LULAC Files Lawsuit In Iowa Against Massive Attack On Latino Voting Rights
Nation’s Oldest and Largest Latino Civil Rights Organization Says Draconian and Discriminatory Measures Come from Dark Days of the Past
Washington, DC - The League of United Latin American Citizens (LULAC) today issued the following statement after a lawsuit was filed on its behalf against Iowa Secretary of State Paul Pate and Iowa Attorney General Tom Miller.
The legal action is being taken in the wake of a new law in Iowa which shortens voting, both by early ballots and on Election Day itself. Under the new provision, the early voting period is reduced from 29 days to 20. Also, it stipulates that polls will close at 8 p.m. for state and federal elections instead of 9 p.m.
Another major change is that early ballots can only be accepted if brought in by the voter, an immediate family member, household member or caregiver. Anyone else, even if designated by the voter, will be breaking the law for delivering their ballot. Each county will have only one box where early ballots can be delivered and done so, under video surveillance.
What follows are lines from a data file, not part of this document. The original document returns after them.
(* ===== verification/Simd128Agree.v ===== *)
(** * The two backends of the 128-bit helpers, side by side

    Only one of the two backends is compiled into a build.  Inside the
    contract of the index (rounds 1 to 16 for [makeMask]) they compute the
    same bytes; this file states that for [makeMask], where the two
    definitions share nothing (a loop on ARM, a table on x86), and shows
    where they part: the loop is defined for every byte, the table only
    for the rounds it has an entry for. *)

From S2P Require Import Prelude Simd128 Simd128Neon Simd128Sse.

Local Open Scope Z_scope.
Local Open Scope result_scope.

(** The bytes of the mask a backend builds for [round], or its failure. *)
Definition mask_of (B : Simd128) (round : Z) : result (list Z) :=
  do m <- @makeMask B round; Ok (to_bytes m).

(** C27: the table of the x86 path and the loop of the ARM path build the
    same sixteen bytes for every round from 1 to 16; for round 0 and for
    the rounds from 17 to 255 the loop still returns a mask (empty and full
    respectively) while the table is read outside its sixteen entries. *)
Theorem makeMask_backends round :
  in_range 8 round →
  mask_of neon_backend round = Ok (mask_bytes ((round `max` 1) `min` 17)) ∧
  mask_of sse_backend round =
  if decide (1 ≤ round ≤ 16) then Ok (mask_bytes round) else Err OutOfBounds.
Proof.
  intros Hr.
  pose (P := λ r, mask_of neon_backend r = Ok (mask_bytes ((r `max` 1) `min` 17)) ∧
                  mask_of sse_backend r =
                  if decide (1 ≤ r ≤ 16) then Ok (mask_bytes r) else Err OutOfBounds).
  apply (forall_range P 0 256); [vm_compute; reflexivity|done].
Qed.

Lemma makeMask_backends_witness :
  mask_of neon_backend 16 = Ok (mask_bytes ((16 `max` 1) `min` 17)) ∧
  mask_of sse_backend 16 =
  if decide (1 ≤ 16 ≤ 16) then Ok (mask_bytes 16) else Err OutOfBounds.
Proof. apply makeMask_backends. by_compute. Defined.
(** Inside the storage every read succeeds with a byte: no undefined
    behaviour for a valid trip and a round from 1 to 16. *)
Lemma getPosition_in_bounds s trip round :
  Forall element_ok (labels s) → (trip < length (labels s))%nat →
  1 ≤ round ≤ 16 →
  ∃ e p, labels s !! trip = Some e ∧ getPosition s trip round = Ok p ∧
         values e !! Z.to_nat (round - 1) = Some p ∧ in_range 8 p.
Proof.
  intros Hok Ht Hr. destruct (lookup_lt_is_Some_2 _ _ Ht) as [e He].
  assert (element_ok e) as Hv%values_ok by (by eapply Forall_lookup_1).
  destruct (lanes_ok_lookup_lt _ _ _ (Z.to_nat (round - 1)) Hv) as (p & Hp & ?); [lia|].
  exists e, p. split_and!; try done. eapply getPosition_lookup; (done || lia).
Qed.

(** Outside it the read is undefined behaviour. *)
Lemma getPosition_out_of_bounds s trip round :
  Forall element_ok (labels s) →
  (length (labels s) ≤ trip)%nat ∨ round < 1 ∨ 16 < round →
  getPosition s trip round = Err OutOfBounds.
Proof.
  intros Hok Hout. unfold getPosition.
  destruct (at_index (labels s) trip) as [e|err] eqn:He; simpl.
  - apply at_index_Ok in He as He'.
    assert (lanes_ok 16 8 (values e)) as [Hlen _].
    { apply values_ok. by eapply Forall_lookup_1. }
    apply lookup_lt_Some in He'.
    destruct (index (values e) (round - 1)) eqn:Hi; [|by apply index_Err in Hi as [-> _]].
    apply index_Ok in Hi as [? Hi%lookup_lt_Some]. lia.
  - by apply at_index_Err in He as [-> _].
Qed.

Lemma getPosition_insert_ne s (l : list (ReachedElement B)) trip round t e :
  t ≠ trip →
  getPosition (with_labels s (<[t := e]> l)) trip round =
  getPosition (with_labels s l) trip round.
Proof.
  intros Hne. unfold getPosition, at_index. simpl.
  by rewrite list_lookup_insert_ne.
Qed.

(** Inside the storage a write through the reference succeeds and keeps
    the index well-formed. *)
Lemma setPosition_run s trip round v :
  index_wf s → isTrip (data s) trip = true → 1 ≤ round ≤ 16 →
  ∃ s', setPosition s trip round v = Ok s' ∧ index_wf s' ∧ data s' = data s.
Proof.
  intros (Hd & Hlen & Hok & Ht) Htrip%isTrip_true Hr.
  destruct (getPosition_in_bounds s trip round) as (e & p & He & _ & Hp & _);
    [done|lia|done|].
  unfold setPosition. rewrite (bind_eq_Ok _ _ e) by auto with simd.
  rewrite (bind_eq_Ok _ _ p) by (apply index_Ok; split; [lia|done]).
  eexists. split; [done|]. split; [|done].
  unfold index_wf. simpl. rewrite length_insert. split_and!; try done.
  apply Forall_insert; [done|]. apply store_value_ok; [|apply wrap_in_range; lia].
  by eapply Forall_lookup_1.
Qed.

(** A write through the reference is read back, narrowed to a byte. *)
Lemma getPosition_setPosition s trip round v s' :
  Forall element_ok (labels s) →
  setPosition s trip round v = Ok s' →
  getPosition s' trip round = Ok (wrap 8 v).
Proof.
  intros Hok Hs. unfold setPosition in Hs.
  apply bind_Ok in Hs as (e & He%at_index_Ok & Hs).
  apply bind_Ok in Hs as (p & [? Hp]%index_Ok & [= <-]).
  assert (element_ok e) as Hv by (by eapply Forall_lookup_1).
  eapply getPosition_lookup; [|lia|].
  - apply list_lookup_insert_eq. by eapply lookup_lt_Some.
  - rewrite values_store_value by auto with simd.
    apply list_lookup_insert_eq. by eapply lookup_lt_Some.
Qed.

(** ... and leaves every other position as it was. *)
Lemma getPosition_setPosition_ne s trip round v s' trip' round' :
  Forall element_ok (labels s) →
  setPosition s trip round v = Ok s' →
  1 ≤ round' → (trip', round') ≠ (trip, round) →
  getPosition s' trip' round' = getPosition s trip' round'.
Proof.
  intros Hok Hs Hr' Hne. unfold setPosition in Hs.
  apply bind_Ok in Hs as (e & He%at_index_Ok & Hs).
  apply bind_Ok in Hs as (p & [? Hp]%index_Ok & [= <-]).
  destruct (decide (trip' = trip)) as [->|Ht].
  - assert (element_ok e) as Hv by (by eapply Forall_lookup_1).
    unfold getPosition, at_index. simpl.
    rewrite list_lookup_insert_eq, He by (by eapply lookup_lt_Some). simpl.
    rewrite values_store_value by auto with simd.
    unfold index, at_index. case_decide; [|done].
    rewrite list_lookup_insert_ne; [done|]. intros Heq. apply Hne. f_equal. lia.
  - rewrite <- (with_labels_id s) at 2. by apply getPosition_insert_ne.
Qed.

(** After [clear] every position is the trip's stop count, as a byte. *)
Lemma getPosition_clear s trip round :
  defaultLabels s = default_template (data s) →
  isTrip (data s) trip = true → 1 ≤ round ≤ 16 →
  getPosition (clear s) trip round =
  Ok (wrap 8 (numberOfStopsInTrip (data s) trip)).
Proof.
  intros Ht Htrip%isTrip_true Hr.
  eapply getPosition_lookup; [simpl; rewrite Ht, default_template_lookup|lia|].
  - by rewrite decide_True.
  - rewrite values_fill. apply lookup_replicate_2. lia.
Qed.
(* ===== verification/Fixtures.v ===== *)
(** * Concrete timetables and index states

    Small inputs on which the theorems of the development are applied: the
    route of the specification's scenario (three trips of five stops) and a
    network of two routes, with freshly cleared indices on both backends.
    The indeterminate initial content of the label vectors is a visible
    pattern ([0xAA] bytes) so that a theorem depending on it would fail. *)

From S2P Require Import Prelude Timetable Simd128 Simd128Neon Simd128Sse.
From S2P Require Import ReachedIndex.

Local Open Scope Z_scope.

Definition route3 : Data :=
  {| routeOfTrip := [0; 0; 0]%nat;
     firstTripOfRoute := [0; 3]%nat;
     stopsOfTrip := [5; 5; 5] |}.

Definition net5 : Data :=
  {| routeOfTrip := [0; 0; 0; 1; 1]%nat;
     firstTripOfRoute := [0; 3; 5]%nat;
     stopsOfTrip := [5; 5; 5; 9; 9] |}.

Definition junk {B : Simd128} (trip : nat) : ReachedElement B :=
  {| mValues := of_bytes (replicate 16 0xAA) |}.

Definition fresh_neon (d : Data) : ProfileReachedIndexSIMD neon_backend :=
  clear (construct d junk junk).

Definition fresh_sse (d : Data) : ProfileReachedIndexSIMD sse_backend :=
  clear (construct d junk junk).

(** The state of [route3] after [update(1, 2, 3)]: trips 1 and 2 hold
    position 2 from round 3 on. *)
Definition route3_after : ProfileReachedIndexSIMD neon_backend :=
  match update (fresh_neon route3) 1 2 3 with
  | Ok s => s
  | Err _ => fresh_neon route3
  end.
Elections officials and voting auditors are also named in the new law. They will be subject to a felony if they fail to carry out state election laws or deviate from what they are ordered to do by the Iowa secretary of state. So-called “technical infractions” could result in fines of up to $10,000.
Nick Salazar, LULAC Iowa State Director
"This new law creates an undue burden to the constitutional right to vote for all Iowans. After a historic Iowa voter turnout in 2020 and no proof of voter fraud or irregularities, we should be building on those successes, not restricting access to the voting booth. We are fighting for all Iowans with this lawsuit.”
Sindy Benavides - LULAC National Chief Executive Officer
“These changes in Iowa are very concerning because, if not reversed, the new law creates a dangerous precedent that restricts Latino voters and voters of color from accessing the voting booth and early voting. Clearly, this is a planned strategy to ensure rising voters are met with obstacles and not allowed to participate in our democracy. We trust that our arguments will prevail in court so that the right of every eligible voter is protected.”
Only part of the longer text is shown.